O rio que é contaminado com metal pesado em Minas Gerais é o mesmo que vai ser contaminado no Espírito Santo, exemplificou a ministra.
Para ela não bastam apenas vetos, é preciso que haja uma medida para substituir as mudanças na legislação. As possibilidades, segundo Marina, seriam uma medida provisória ou um projeto de lei.
A ministra defendeu que o desenvolvimento econômico do país pode acontecer sem a destruição dos biomas.
Quando você mostra que o desmatamento caiu 46%, o agronegócio cresceu 15%, a renda per capita aumentou 11% e o emprego aumentou para uma situação de quase pleno emprego, qual é a conclusão que você chega? Não precisa destruir para crescer e se desenvolver.
Literatura
Questionada pela mediadora da mesa, a jornalista Aline Midlej, sobre a influência da literatura em sua trajetória e para a consciência ambiental coletiva, Marina lembrou de sua avó: mulher analfabeta que tinha inteligência privilegiada, contou a ministra.
Meu pai sabia ler, fez até o terceiro ano [primário] antes de ir para o Acre como soldado da borracha. Ele lia um folheto de literatura de cordel duas vezes e minha avó decorava. Ela sabia um monte de coisa decorada.
E ela cantava para mim:
'Marina era uma moça muito rica e educada,
o seu pai era um barão de uma família abastada,
porém ela amava Alonso que não possuía nada.' Eu me sentia a própria Marina, sabe? A literatura de cordel trouxe para mim um mundo lúdico e me foi de grande estímulo. Eu sempre brinco, eu fui analfabeta até os 16 anos, mas eu era PhD em saber narrativo, disse a ministra.
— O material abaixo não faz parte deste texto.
(* ===== verification/_CoqProject ===== *)
-Q . S2P
Prelude.v
Errors.v
TaskModel.v
DependencyGraph.v
PipelineModel.v
Json.v
ActionModel.v
PolicyModel.v
ConnectorModel.v
Dates.v
Arranged.v
Text.v
Members.v
PackSchema.v
PackManifest.v
PackCanonical.v
PackLaws.v
SchemaLaws.v
ContributionLaws.v
ManifestLaws.v
PackDigest.v
StrictJson.v
StrictJsonLaws.v
StrictJsonRoundtrip.v
PackVerify.v
PackSafety.v
FilesystemPath.v
FilesystemPolicy.v
FilesystemLaws.v
FilesystemPermission.v
UnifiedDiff.v
FilesystemConnector.v
AgentModel.v
RoutingModel.v
CostModel.v
BudgetModel.v
BudgetLaws.v
BudgetSafety.v
Store.v
RunStore.v
ActionStore.v
TaskServices.v
RunHistory.v
OutboxModel.v
PipelineStore.v
RunServices.v
PipelineServices.v
RunRecovery.v
ActionServices.v
ActionInvocation.v
ActionSafety.v
ActionHistory.v
RunExecution.v
TaskInvariants.v
TaskRefinement.v
TaskHistory.v
TaskGuards.v
PipelineCommands.v
PipelineHistory.v
GatewayModel.v
GatewaySafety.v
RecoverySteps.v
RecoverySafety.v
(* ===== verification/Prelude.v ===== *)
(** A verification of the execution core of AI Office, a local-first host that
    plans work as tasks, runs agents on them through enforced pipelines, meters
    the models they call and controls the actions they take.  Source paths are
    relative to [src/packages/] unless they start with [migrations/].

    * The program and its model

    The host keeps one SQLite database per project.  Services of
    [application/src] read aggregates of [domain/src] from the repositories of
    [storage-sqlite/src], change them, and write them back inside transactions;
    the triggers and keys of [migrations/project] guard the tables.  Each part
    is modelled as the code has it: aggregates as records with methods that
    read and write them and may throw in the middle ([action] below);
    repositories as statements over finite maps, with the triggers they meet;
    services as commands over the world (database, clock, generated
    identifiers), composed statement by statement in the order of the code.

    - [Prelude], [Errors]: results, actions, JavaScript text, numbers and
      sorting, and the error classes with their messages and names.
    - [TaskModel], [DependencyGraph], [Store], [TaskServices]: tasks, their
      prerequisites, their tables, and the services of
      [application/src/commands] that change them.
    - [PipelineModel], [PipelineStore], [PipelineServices]: the pipeline run
      aggregate, its compare-and-swap storage, and the services that start and
      move runs, authorize operations, orchestrate stages and recover suspended
      ones.
    - [AgentModel], [RoutingModel], [RunStore], [OutboxModel], [RunServices],
      [RunExecution]: roles, agent runs with leases and fences, the model a run
      freezes, scheduling, admission, the job outbox, and the execution of a
      run with the rest of the host going on at each of its waits.
    - [Dates], [Arranged], [RunRecovery]: the live runs in the memory of a host,
      the report on a run and its hash, cancellation, and the recovery of a run
      whose host stopped.
    - [CostModel], [BudgetModel], [GatewayModel]: prices, budgets with
      reservations and cost events, and the metered model gateway.
    - [Json], [ActionModel], [PolicyModel], [ConnectorModel], [ActionStore],
      [ActionServices], [ActionInvocation]: canonical JSON, controlled actions
      with their simulations, approvals and executions, grants and the policy
      engine, connectors and their registry, the tables of all these, and the
       services that request, decide, invoke and execute actions.
    - [FilesystemPath], [FilesystemPolicy], [UnifiedDiff],
      [FilesystemConnector]: the built-in filesystem connector: paths, the
      constraints grants put on it, its arguments, descriptor, plans and
      invocation, with the sandbox that touches files as a parameter.
    - [PackSchema], [PackManifest], [PackCanonical], [StrictJson]: the manifests
      of domain packs in [domain-pack-contracts/src]: the readers of data
      schemas and of every kind of contribution, the checks between them, the
      canonical text and digest, and the strict JSON reader of published bytes.
      [Text] and [Members] hold the strings and object members they share.

    * What is proved

    - Tasks ([TaskGuards], [TaskInvariants], [TaskRefinement], [TaskHistory]):
      the exact condition of every lifecycle operation; the services refine a
      small set of abstract changes, from which follow, over every history of
      requests, that prerequisites stay acyclic, that completed work had its
      prerequisites completed or attested, and that the audit trail replays the
      statuses.
    - Pipelines ([PipelineModel], [PipelineStore], [PipelineCommands],
      [PipelineHistory]): the aggregate's calls refine an abstract step
      relation and keep runs well-formed; a save swaps versions; stored runs are
      runs the aggregate reaches; one run is active per task; a run that ended
      ended its task; authorization is exactly what the current stage grants.
    - Agent runs ([RunHistory], [RunServices], [RunExecution]): over every
      interleaving of the repository's calls a run only advances, is admitted
      once, and is worked on under one lease; stale copies write nothing;
      scheduling writes all or nothing; an execution always returns and reports
      the status that is stored.
    - Recovery ([RecoverySteps], [RecoverySafety]): a recovery applies exactly the
      plan that was approved, whose hash binds the facts it states; it never
      guesses at an effect, and ends the run for good; a cancellation answers
      truly, and leaves no run of a task waiting; a run whose stage has been left
      cannot be recovered.
    - Money ([BudgetLaws], [BudgetSafety], [GatewaySafety]): budgets are not
      overspent in any history; the gateway settles every reservation it made,
      against an interface ([CostRepositoryLaws]) the adapter is proved to meet.
    - Controlled actions ([PolicyModel], [ConnectorModel], [ActionSafety],
      [ActionHistory]): the policy allows exactly what grants cover; an accepted
      registry allows outright only reads; over every interleaving of the
      services, to any depth, a mutation is asked for at most once and only
      under an approval bound to its payload and its simulation; requests follow
      the aggregate's transitions; what an execution reports is what is stored.
    - Files ([FilesystemPath], [FilesystemPolicy], [FilesystemConnector]):
      accepted paths stay inside the root, arguments read back as themselves,
      and the constraints a sandbox receives are exactly those of the grants.
    - Domain packs ([PackLaws], [SchemaLaws], [ContributionLaws],
      [ManifestLaws], [PackDigest], [StrictJsonLaws], [StrictJsonRoundtrip],
      [PackVerify], [PackSafety]): every parser meets one interface, [Parses]:
      it returns well-formed values, and reads the JSON of a well-formed value
      as that value.  From it: validation is stable, references resolve, agents
      stay within their roles and policies fit their workflows; the digest pins
      the content up to the order of entries; the strict reader always answers,
      reads back what was written, and a published manifest verifies.

    Histories are sequences of service calls from a fresh database; where the
    code waits outside a transaction, the other calls of the host run: a
    parameter ([meanwhile], [elsewhere], the interference of [RunExecution])
    that is itself required to be a history, and nothing more.  Proofs about
    them go by rely and guarantee: a reflexive and transitive relation between
    worlds that every statement is shown to keep.

    * Conventions, bounds and fuel

    A date is the number of its milliseconds, [None] an invalid date; a number
    is a finite one with its JavaScript operations, or a special value; a string
    is its code units below 256, a text of others being outside the model.  The
    search for a dependency cycle uses fuel, [search_fuel] of [DependencyGraph],
    and the strict JSON reader [fuel_for] of [StrictJson], twice the length of
    the text and one; both are shown to be enough; every other recursion is
    structural.  Integers that the
    code bounds ([Number.isSafeInteger], SQLite's 64 bits) carry these checks.

    Parameters, each standing for code outside [src]: the clock and the
    generator of identifiers ([Store.Environment]; that identifiers never repeat
    is [EnvironmentLaws]), the printing of numbers ([ShowNumber] with its laws,
    discharged by a decimal printer), the reading of numerals and of string
    literals ([ReadNumber], [ReadLiteral], with laws discharged by concrete
    readers), the UTF-8 decoder, SHA-256, the collation of the host, model
    providers, workers and their worktrees, and what a connector does outside
    the process.  The resolved configuration of domain packs is a parameter too,
    although its code is here: it is not modelled.

    CHECK constraints that only repeat what the code validates before it writes
    are left out, and so are the triggers on deletion, since nothing deletes
    these rows.  JSON columns hold the value of the text they store.  Budgets do
    not change within a cost history.

    * Not modelled

    Storage in PostgreSQL and SurrealDB, the dashboard, the CLI, the daemon and
    its protocol, model providers, the job queue, service management, project
    portability, memory and knowledge, the resolution of installed domain packs,
    the filesystem sandbox, office manifests beyond their data, governance services, planning and operational
    views.  Most of these are input and output, views, or data; the manifest
    lists each with its reason. *)
From stdpp Require Export base list strings pretty numbers sorting gmap.
From Stdlib Require Export Lia.
(* ===== verification/Errors.v ===== *)
(** The error classes of the domain and application layers, as one sum type,
    and the monads of the library instantiated at it.  Models
    [packages/domain/src/errors.ts], [packages/domain/src/capability/errors.ts],
    the error classes the modelled application commands throw
    ([packages/application/src/errors.ts], [governance-errors.ts],
    [cost-errors.ts], [pipeline-errors.ts], [capability-errors.ts] and the
    commands' own), those of the connector SDK and the filesystem connector, and
    the failures of the SQLite driver: a constraint or a trigger of the schema. *)
From S2P Require Import Prelude.

(** One constructor per class; the arguments are the class's readonly fields,
    or its message where the class has none.  [TaskDependencyError] and
    [TaskPrerequisiteIncompleteError] are subclasses of
    [DomainValidationError], see [is_domain_validation_error].  [definite] of
    [ConnectorMutationExecutionError] is the certainty [definite_no_mutation];
    [ForeignError] is any other [Error], by its name and message, and
    [ThrownValue] a thrown value that is no [Error]. *)
Inductive error :=
| DomainValidationError (message : string)
| InvalidTaskTransitionError (from to : string) (allowed : list string)
| InvalidTaskCorrectionError (from to detail : string)
| TaskDependencyError (message : string)
| TaskPrerequisiteIncompleteError (taskId : string) (blockedBy : list (string * string))
    (completion : bool)
| TaskNotRunnableError
| PipelineTransitionError (message : string)
| CapabilityValidationError (message : string)
| InvalidCapabilityConstraintsError (message : string)
| CanonicalSerializationError (path message : string)
| InvalidActionTransitionError (from to : string)
| InvalidActionTimestampError
| InvalidModelUsageError (field : string)
| RangeError (message : string)
| TypeError (message : string)
| ProjectNotFoundError (id : string)
| TaskNotFoundError (id : string)
| TransactionAlreadyActiveError
| SqliteError (message : string)
| RequirementNotFoundError (id : string)
| TaskCompletionApprovalError
| AgentNotFoundError (id : string)
| TaskLockActiveError (id : string)
| TaskLockExpiredError (runId : string)
| ModelRoutingError (code message : string)
| AgentRunPersistenceConflictError (runId : string)
| GovernanceCrossProjectReferenceError (reference : string)
| GovernanceSubjectNotFoundError (type id : string)
| ReviewNotFoundError (id : string)
| ReviewAlreadyFinalizedError (id : string)
| RequirementNotEditableError (id status : string)
| DuplicateRequirementKeyError (key : string)
| PricingNotFoundError (provider model : string)
| PricingCurrencyMismatchError
| BudgetNotFoundError
| BudgetExceededError
| AtomicReservationUnavailableError
| ReservationExpiredError (id : string)
| DuplicateProviderUsageError (provider id : string)
| MonetaryOverflowError
| OfficeManifestNotFoundError (projectId : string)
| OfficePipelineNotFoundError (projectId taskKind : string)
| PipelineRunNotFoundError (id : string)
| ActivePipelineRunExistsError (taskId : string)
| PipelineDefinitionNotEnforcedError (id : string)
| PipelineDefinitionAmbiguousError (id : string)
| PipelineRoleUnavailableError (id : string) (roles : list string)
| PackPipelineUnsupportedError (id reason : string)
| ConcurrentPipelineTransitionError (id : string)
| PipelineActorUnauthorizedError (operation : string)
| PipelineStageOrchestrationError (message : string)
| UnsupportedConnectorProviderError (provider : string)
| UnsupportedConnectorResourceTypeError (provider resourceType : string)
| ConnectorRegistryError (message : string)
| UnsupportedConnectorError (provider : string)
| UnsupportedConnectorOperationError (provider operation : string)
| ConnectorExecutionUnavailableError (provider : string)
| ConnectorMutationExecutionError (code : string) (definite : bool) (message : string)
| ResourceNotFoundError (id : string)
| ResourceDisabledError (id : string)
| CapabilityGrantNotFoundError (id : string)
| CapabilityGrantRevokedError (id : string)
| CapabilityPrincipalNotFoundError (type id : string)
| ActionRequestNotFoundError (id : string)
| CapabilityProjectMismatchError
| ConcurrentActionTransitionError (id from to : string)
| ActionSimulationConflictError (id : string)
| InvalidConnectorInvocationStateError (message : string)
| StaleActionAuthorizationError
| ActionApprovalNotFoundError (id : string)
| ActionApprovalConflictError (id : string)
| InvalidActionApprovalStateError (message : string)
| ActionExecutionConflictError (id : string)
| InvalidActionExecutionStateError (message : string)
| StaleActionSimulationError
| AgentRunProvenanceError (message : string)
| InvalidRelativePathError
| PathOutsideRootError
| InvalidFilesystemConstraintsError (message : string)
| FilesystemBinaryFileError
| DomainPackManifestError (code path message : string)
| UnsupportedFilesystemPlatformError
| FilesystemSymlinkDeniedError
| SensitiveFilesystemPathError
| FilesystemEntryNotFoundError
| FilesystemNotDirectoryError
| FilesystemDiffTooLargeError
| FilesystemOperationAbortedError
| ForeignError (name message : string)
| ThrownValue.

#[global] Instance error_eq_dec : EqDecision error.
Proof. solve_decision. Defined.

(** [error instanceof DomainValidationError] *)
Definition is_domain_validation_error (e : error) : bool :=
  match e with
  | DomainValidationError _ | TaskDependencyError _ | TaskPrerequisiteIncompleteError _ _ _
  | TaskNotRunnableError | InvalidModelUsageError _ => true
  | _ => false
  end.

(** [error.message] of [InvalidTaskTransitionError]. *)
Definition transition_error_message (from to : string) (allowed : list string) : string :=
  match allowed with
  | [] => "Cannot transition task from " +:+ from +:+ " to " +:+ to +:+ ": " +:+ from
          +:+ " is terminal"
  | _ => "Cannot transition task from " +:+ from +:+ " to " +:+ to +:+ ". Allowed from "
         +:+ from +:+ ": " +:+ join ", " allowed
  end.

(** [error.message] of [InvalidTaskCorrectionError]. *)
Definition correction_error_message (from to detail : string) : string :=
  "Cannot record " +:+ to +:+ " for a task that is " +:+ from +:+ ": " +:+ detail.

(** [error.message] of [TaskPrerequisiteIncompleteError]. *)
Definition prerequisite_error_message
    (taskId : string) (blockedBy : list (string * string)) (completion : bool) : string :=
  "Task " +:+ taskId +:+ " has incomplete prerequisites: " +:+ join ", " blockedBy.*1
  +:+ (if completion then " (completion requires every prerequisite to be completed)" else "").

Definition usage_error_message (field : string) : string :=
  if bool_decide (field = "cachedInputTokens") then
    "usage.cachedInputTokens must not exceed usage.inputTokens"
  else if bool_decide (field = "reasoningTokens") then
    "usage.reasoningTokens must not exceed usage.outputTokens"
  else "usage." +:+ field +:+ " must be a non-negative safe integer".
(* ===== verification/PipelineModel.v ===== *)
(** The pipeline run: the frozen definition of an enforced pipeline, its stage
    runs, and the aggregate that assigns, completes, approves, rejects,
    overrides and cancels them.  Models
    [packages/domain/src/pipeline/pipeline-run.ts] and the office manifest of
    [packages/domain/src/office/office-manifest.ts] that a run is started from. *)
From S2P Require Import Prelude Errors.

Module PipelineRun.

(** * Data *)

Record OfficePipelineStage := {
  st_id : string;
  st_name : string;
  st_roleId : string;
  st_objective : string;
  st_checks : list string;
  st_requiresApproval : bool;
  st_requiresIndependentApproval : option bool;
  st_capabilities : option (list string);
  st_requiresDifferentAgentFrom : option (list string)
}.

Inductive enforcement := guidance | enforced.

Record OfficePipeline := {
  pl_id : string;
  pl_name : string;
  pl_description : string;
  pl_defaultFor : list string;
  pl_enforcement : option enforcement;
  pl_stages : list OfficePipelineStage
}.

Record OfficeManifestProvenance := { mp_host : string; mp_skill : string; mp_skillVersion : string }.

Record OfficeProjectModel := {
  pm_mission : string;
  pm_goals : list string;
  pm_constraints : list string;
  pm_preferences : list string;
  pm_permissionPreferences : list string
}.

Record VirtualOfficeRole := {
  vr_id : string;
  vr_title : string;
  vr_purpose : string;
  vr_responsibilities : list string
}.

Record VirtualOfficeModel := { vo_name : string; vo_roles : list VirtualOfficeRole }.

Record OfficeManifest := {
  om_schemaVersion : Z;
  om_provenance : OfficeManifestProvenance;
  om_project : OfficeProjectModel;
  om_office : VirtualOfficeModel;
  om_pipelines : list OfficePipeline
}.

Record OfficeManifestRevision := {
  rv_id : string;
  rv_projectId : string;
  rv_revision : Z;
  rv_manifest : OfficeManifest;
  rv_appliedAt : date
}.

Inductive PipelineRunStatus := run_active | run_completed | run_cancelled.

Inductive PipelineStageRunStatus :=
| stage_pending | stage_active | stage_awaiting_approval | stage_completed | stage_cancelled.

Inductive approval := approved | rejected.
End js_ind.

Lemma normalize_elements_Forall f path i l vs (Q : cjson → Prop) :
  normalize_elements f path i l = Ok vs →
  Forall (slot_holds (λ v, ∀ p c, f v p = Ok c → Q c)) l → Forall Q vs.
Proof.
  revert i vs. induction l as [|x l IH]; intros i vs; simpl.
  - intros [= <-] _. constructor.
  - destruct x as [| |v]; [done..|]. intros H [Hv Hl]%Forall_cons. inv_ok.
    constructor; eauto.
Qed.

Lemma normalize_elements_total f path i (g : cjson → js) l :
  Forall (λ v, ∀ p, f (g v) p = Ok v) l →
  normalize_elements f path i (map (λ v, plain (g v)) l) = Ok l.
Proof.
  intros Hl. revert i. induction Hl as [|v l Hv _ IH]; intros i; simpl; [done|].
  by rewrite Hv, IH.
Qed.

Lemma collect_members_Ok path l vs :
  collect_members path l = Ok vs →
  Forall2 (λ x y, x.1 = y.1 ∧ x.2 = plain (Ok y.2) ∧ y.1 ∉ forbiddenObjectKeys) l vs.
Proof.
  revert vs. induction l as [|[k d] l IH]; intros vs; simpl; [intros [= <-]; constructor|].
  destruct d as [| |r]; [done..|]. rewrite throw_if_bind_Ok. intros [Hk%includes_false H].
  inv_ok. constructor; [done|]. by apply IH.
Qed.

Lemma collect_members_total path l :
  Forall (λ m, m.1 ∉ forbiddenObjectKeys) l →
  collect_members path (prod_map id (λ v, plain (Ok v)) <$> l) = Ok l.
Proof.
  induction 1 as [|[k v] l Hk _ IH]; [done|]. rewrite fmap_cons. simpl in *.
  rewrite (proj2 (includes_false k _) Hk); simpl. by rewrite IH.
Qed.
Definition approve (who : string) (now : date) := decide_approval approved who now.
Definition reject (who : string) (now : date) := decide_approval rejected who now.

Inductive step (p p' : ActionApprovalProps) : Prop :=
| step_approve who now : approve who now p = (Ok tt, p') → step p p'
| step_reject who now : reject who now p = (Ok tt, p') → step p p'.

(** ** Lemmas *)

Lemma approval_normalize_Ok p p' : normalize p = Ok p' → p' = p.
Proof. unfold normalize. rewrite !throw_if_bind_Ok. intros (_ & _ & _ & _ & _ & [= <-]). done. Qed.

Lemma decide_approval_Ok s who now p p' :
  decide_approval s who now p = (Ok tt, p') →
  status p = pending ∧ p' = with_decision p s (requestedAt p) (Some now) (Some who) ∧
  normalize p' = Ok p'.
Proof.
  unfold decide_approval. rewrite get_bind, refuse_if_bind_Ok.
  intros [Hp%negb_false_iff%bool_decide_eq_true H]. inv_ok.
  match goal with H : normalize _ = Ok _ |- _ => pose proof (approval_normalize_Ok _ _ H); subst; done end.
Qed.

Lemma step_decided p p' : step p p' → status p = pending ∧ normalize p' = Ok p' ∧ status p' ≠ pending.
Proof.
  by intros [who now H|who now H]; apply decide_approval_Ok in H as (? & -> & ?).
Qed.

(** What an approval always carries: canonical identifiers, SHA-256 hashes, and
    a decision exactly when it is no longer pending, with an actor and a time
    not before the request. *)
Record approval_ok (p : ActionApprovalProps) : Prop := {
  ok_identifiers : Forall (λ v, canonical v = true)
    [id p; projectId p; actionRequestId p; simulationId p; connector p; connectorVersion p;
     operation p];
  ok_hashes : is_sha256_hex (actionPayloadHash p) = true ∧
              is_sha256_hex (simulationArtifactHash p) = true;
  ok_pending : status p = pending → decidedAt p = None ∧ actor p = None;
  ok_decided : status p ≠ pending → ∃ d a, decidedAt p = Some d ∧ actor p = Some a ∧
    trim a ≠ "" ∧ date_leb (requestedAt p) d = true
}.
Ela revelou ainda uma das histórias da literatura de cordel que fez parte desse incentivo, o duelo entre dois cantadores: um letrado da cidade e um sertanejo da Caatinga. São ele Romano e Inácio da Catingueira. O sertanejo começa ganhando o duelo, mas em determinado momento seu oponente muda o mote da cantoria.
Quando vê que vai perder, Romano muda para falar do campo da ciência. [Inácio] diz se desse o nó em martelo, me veria desatá-lo, mas como deu em ciência, cante só que eu me calo. E baixava a cabeça e perdia o duelo e o sertão todo ficava muito indignado porque tinha havido uma trapaça. E eu chorava e, se vocês perceberam, eu ainda me emociono até hoje porque o Inácio perdeu, contou.
E aí eu dizia: vovó, por que que ele perdeu? E ela dizia: minha filha, era porque ele é analfabeto. E eu dizia: eu não quero ser analfabeta, finalizou com a voz embargada.